Supplied records section start

(** * Aho-Corasick (Ken Steele variant): the ACKS matcher of ac_ks.go

    A shallow embedding of the matcher and the verification of its
    specification.  Conventions of the embedding:

    - Go's [int], [uint] and [uint64] are 64-bit; slice lengths, loop
      indices and counters are bounded by addressable memory and never
      wrap, so they are natural numbers (or [N] for pattern ids).  The
      narrower types keep their truncation: [uint8] symbols are taken
      modulo 256 and the [int32] entries of the state table wrap at 2^31.
    - A run-time panic (index or slice bounds out of range, write to a nil
      map) is the outcome [Panic]; a loop that has no syntactic bound runs
      on an iteration budget and yields [Diverge] when it is exhausted.
    - Go iterates over a map in an unspecified order.  The order is a
      parameter [range_order] of [Build], constrained only to permute the
      entries of the map.
    - [[256]T] arrays are lists of length 256 indexed by the byte value. *)

From Stdlib Require Import ZArith NArith Lia.
From Stdlib Require Import Strings.Byte.
From Stdlib Require Strings.String.
From stdpp Require Import base option list gmap sets.
Import String.StringSyntax.
Bind Scope string_scope with String.string.

Open Scope nat_scope.

#[global] Set Warnings "-clear-no-such-hyp".

(** ** Outcomes of a computation *)

Inductive result (E A : Type) : Type :=
| Ok (a : A)
| Err (e : E)
| Panic
| Diverge.

Arguments Ok {E A} a.
Arguments Err {E A} e.
Arguments Panic {E A}.
Arguments Diverge {E A}.

Definition rbind {E A B} (r : result E A) (k : A -> result E B) : result E B :=
  match r with
  | Ok a => k a
  | Err e => Err e
  | Panic => Panic
  | Diverge => Diverge
  end.

#[global] Instance result_bind {E} : MBind (result E) := fun A B k r => rbind r k.
#[global] Instance result_ret {E} : MRet (result E) := fun A a => Ok a.

Fixpoint foldM {E A B} (f : A -> B -> result E A) (l : list B) (a : A)
  : result E A :=
  match l with
  | [] => Ok a
  | x :: l' => a' ← f a x; foldM f l' a'
  end.

(** [l[i]] and [l[i] = x] on a slice: out of range panics. *)
Definition index {E A} (l : list A) (i : nat) : result E A :=
  match l !! i with
  | Some x => Ok x
  | None => Panic
  end.

Definition store {E A} (l : list A) (i : nat) (x : A) : result E (list A) :=
  if decide (i < length l) then Ok (<[i:=x]> l) else Panic.

(** Indexing by a signed machine integer. *)
Definition indexZ {E A} (l : list A) (i : Z) : result E A :=
  if (i <? 0)%Z then Panic else index l (Z.to_nat i).

(** ** Machine integers *)

Definition uint8 (n : nat) : nat := n mod 256.

Definition int32 (z : Z) : Z := ((z + 2 ^ 31) mod 2 ^ 32 - 2 ^ 31)%Z.

Definition byte_of (n : nat) : byte := default x00 (Byte.of_nat (uint8 n)).

(** ** Patterns and the matcher *)

Definition Flag := N.
Definition Caseless : Flag := 1%N.
Definition SingleMatch : Flag := 2%N.

(** [f & g > 0] *)
Definition has_flag (f g : Flag) : bool := (0 <? N.land f g)%N.

Record Pattern := mkPattern {
  Content : list byte;
  ID : N;
  Flags : Flag;
  strlen : Z
}.

Record ACKS := mkACKS {
  patterns : list Pattern;
  translateTable : list nat;
  alphabetSize : nat;
  stateTable : list Z;
  outputTable : list (list nat);
  size : nat;
  maxID : N;
  stateCount : nat;
  hasSingleMatch : bool
}.

Definition NewACKS : ACKS :=
  {| patterns := [];
     translateTable := replicate 256 0;
     alphabetSize := 0;
     stateTable := [];
     outputTable := [];
     size := 0;
     maxID := 0%N;
     stateCount := 0;
     hasSingleMatch := false |}.

(** [AddPattern] returns the updated matcher and its [error] result
    ([None] is [nil]). *)
Definition AddPattern {E} (ac : ACKS) (p : Pattern) : ACKS * option E :=
  let p := {| Content := Content p; ID := ID p; Flags := Flags p;
              strlen := Z.of_nat (length (Content p)) |} in
  let pats := patterns ac ++ [p] in
  ({| patterns := pats;
      translateTable := translateTable ac;
      alphabetSize := alphabetSize ac;
      stateTable := stateTable ac;
      outputTable := outputTable ac;
      size := length pats;
      maxID := if (maxID ac <? ID p)%N then ID p else maxID ac;
      stateCount := stateCount ac;
      hasSingleMatch :=
        if has_flag (Flags p) SingleMatch then true else hasSingleMatch ac |},
   None).

Definition toLower (b : byte) : byte :=
  let n := Byte.to_nat b in
  if (65 <=? n) && (n <=? 90) then byte_of (n + 32) else b.

(** ** initTranslateTable *)

Definition count_byte (counts : list nat) (b : byte) : list nat :=
  let i := Byte.to_nat (toLower b) in
  <[i := S (counts !!! i)]> counts.

Definition count_pattern (counts : list nat) (p : Pattern) : list nat :=
  fold_left count_byte (Content p) counts.

Definition assign_symbol (counts : list nat) (acc : list nat * nat) (i : nat)
  : list nat * nat :=
  let '(tr, asz) := acc in
  if (65 <=? i) && (i <=? 90) then (tr, asz)
  else if 0 <? counts !!! i then (<[i := uint8 asz]> tr, S asz)
  else (<[i := 0]> tr, asz).

Definition map_upper (tr : list nat) (i : nat) : list nat :=
  <[i := tr !!! (i + 32)]> tr.

Definition initTranslateTable (ps : list Pattern) (tr0 : list nat)
  : list nat * nat :=
  let counts := fold_left count_pattern ps (replicate 256 0) in
  let '(tr, asz) := fold_left (assign_symbol counts) (seq 0 256) (tr0, 1) in
  (fold_left map_upper (seq 65 26) tr, asz).

(** ** buildStateMachine *)

Definition trie_get (trie : gmap nat (gmap nat nat)) (s c : nat) : option nat :=
  trie !! s ≫= (fun m => m !! c).

Record goto := mkGoto {
  g_trie : gmap nat (gmap nat nat);
  g_count : nat;
  g_out : list (list nat)
}.

(** One byte of one pattern (lines 111-129). *)
Definition goto_byte (tr : list nat) (acc : goto * nat) (b : byte) : goto * nat :=
  let '(g, currentState) := acc in
  let tc := tr !!! Byte.to_nat (toLower b) in
  let trie :=
    match g_trie g !! currentState with
    | None => <[currentState := ∅]> (g_trie g)
    | Some _ => g_trie g
    end in
  match trie_get trie currentState tc with
  | Some next => (mkGoto trie (g_count g) (g_out g), next)
  | None =>
      let newState := g_count g in
      (mkGoto (<[currentState := <[tc := newState]> (default ∅ (trie !! currentState))]> trie)
              (S (g_count g)) (g_out g ++ [[]]),
       newState)
  end.

(** One pattern [p] of index [k] (lines 109-131). *)
Definition goto_pattern (tr : list nat) (g : goto) (kp : nat * Pattern)
  : result Empty_set goto :=
  let '(g', currentState) := fold_left (goto_byte tr) (Content kp.2) (g, 0) in
  o ← index (g_out g') currentState;
  out ← store (g_out g') currentState (o ++ [kp.1]);
  Ok (mkGoto (g_trie g') (g_count g') out).

Definition build_goto (tr : list nat) (ps : list Pattern) : result Empty_set goto :=
  foldM (goto_pattern tr) (zip (seq 0 (length ps)) ps) (mkGoto ∅ 1 [[]]).

(** The failure walk of lines 155-167. *)
Fixpoint fail_loop (fuel : nat) (trie : gmap nat (gmap nat nat))
    (failure : list nat) (nextState charCode fState : nat)
  : result Empty_set (list nat) :=
  match fuel with
  | 0 => Diverge
  | S fuel' =>
      match trie_get trie fState charCode with
      | Some val => store failure nextState val
      | None =>
          if fState =? 0 then store failure nextState 0
          else f' ← index failure fState;
               fail_loop fuel' trie failure nextState charCode f'
      end
  end.

(** The transition walk of lines 184-200. *)
Fixpoint delta_loop (fuel : nat) (trie : gmap nat (gmap nat nat))
    (failure : list nat) (charIdx curr : nat) : result Empty_set nat :=
  match fuel with
  | 0 => Diverge
  | S fuel' =>
      match trie_get trie curr (uint8 charIdx) with
      | Some val => Ok val
      | None =>
          if curr =? 0 then Ok 0
          else c' ← index failure curr;
               delta_loop fuel' trie failure charIdx c'
      end
  end.

Section Build.

(** The order in which [range] visits the entries of a map. *)
Variable range_order : list (nat * nat) -> list (nat * nat).

(** Lines 138-143: the states of depth one. *)
Definition bfs_root (acc : list nat * list nat) (e : nat * nat)
  : result Empty_set (list nat * list nat) :=
  let '(queue, failure) := acc in
  failure' ← store failure e.2 0;
  Ok (queue ++ [e.2], failure').

(** Lines 151-170: one transition of the dequeued state. *)
Definition bfs_child (fuel : nat) (trie : gmap nat (gmap nat nat)) (rState : nat)
    (acc : list nat * list nat * list (list nat)) (e : nat * nat)
  : result Empty_set (list nat * list nat * list (list nat)) :=
  let '(queue, failure, out) := acc in
  let '(charCode, nextState) := e in
  fState ← index failure rState;
  failure' ← fail_loop fuel trie failure nextState charCode fState;
  o ← index out nextState;
  f ← index failure' nextState;
  o' ← index out f;
  out' ← store out nextState (o ++ o');
  Ok (queue ++ [nextState], failure', out').

(** Lines 146-172: the breadth-first loop. *)
Fixpoint bfs (walk fuel : nat) (trie : gmap nat (gmap nat nat))
    (queue failure : list nat) (out : list (list nat))
  : result Empty_set (list nat * list (list nat)) :=
  match queue with
  | [] => Ok (failure, out)
  | rState :: queue' =>
      match fuel with
      | 0 => Diverge
      | S fuel' =>
          match trie !! rState with
          | Some transitions =>
              '(q, f, o) ← foldM (bfs_child walk trie rState)
                               (range_order (map_to_list transitions))
                               (queue', failure, out);
              bfs walk fuel' trie q f o
          | None => bfs walk fuel' trie queue' failure out
          end
      end
  end.

Definition build_failure (g : goto) : result Empty_set (list nat * list (list nat)) :=
  let failure := replicate (g_count g) 0 in
  '(queue, failure') ←
      match g_trie g !! 0 with
      | Some rootTrans =>
          foldM bfs_root (range_order (map_to_list rootTrans)) ([], failure)
      | None => Ok ([], failure)
      end;
  bfs (S (g_count g)) (S (g_count g)) (g_trie g) queue failure' (g_out g).

(** Lines 177-204: one cell of the dense table. *)
Definition delta_cell (g : goto) (asz : nat) (failure : list nat) (state : nat)
    (tbl : list Z) (charIdx : nat) : result Empty_set (list Z) :=
  nextState ← delta_loop (S (g_count g)) (g_trie g) failure charIdx state;
  store tbl (state * asz + charIdx) (int32 (Z.of_nat nextState)).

Supplied records section end

__What the task asks__. Return only the part of the records above that opens with the line containing "(** The order" and closes with the line containing "walk trie rState)", ends included.

__Exercise result__.
(** The order in which [range] visits the entries of a map. *)
Variable range_order : list (nat * nat) -> list (nat * nat).

(** Lines 138-143: the states of depth one. *)
Definition bfs_root (acc : list nat * list nat) (e : nat * nat)
  : result Empty_set (list nat * list nat) :=
  let '(queue, failure) := acc in
  failure' ← store failure e.2 0;
  Ok (queue ++ [e.2], failure').

(** Lines 151-170: one transition of the dequeued state. *)
Definition bfs_child (fuel : nat) (trie : gmap nat (gmap nat nat)) (rState : nat)
    (acc : list nat * list nat * list (list nat)) (e : nat * nat)
  : result Empty_set (list nat * list nat * list (list nat)) :=
  let '(queue, failure, out) := acc in
  let '(charCode, nextState) := e in
  fState ← index failure rState;
  failure' ← fail_loop fuel trie failure nextState charCode fState;
  o ← index out nextState;
  f ← index failure' nextState;
  o' ← index out f;
  out' ← store out nextState (o ++ o');
  Ok (queue ++ [nextState], failure', out').

(** Lines 146-172: the breadth-first loop. *)
Fixpoint bfs (walk fuel : nat) (trie : gmap nat (gmap nat nat))
    (queue failure : list nat) (out : list (list nat))
  : result Empty_set (list nat * list (list nat)) :=
  match queue with
  | [] => Ok (failure, out)
  | rState :: queue' =>
      match fuel with
      | 0 => Diverge
      | S fuel' =>
          match trie !! rState with
          | Some transitions =>
              '(q, f, o) ← foldM (bfs_child walk trie rState)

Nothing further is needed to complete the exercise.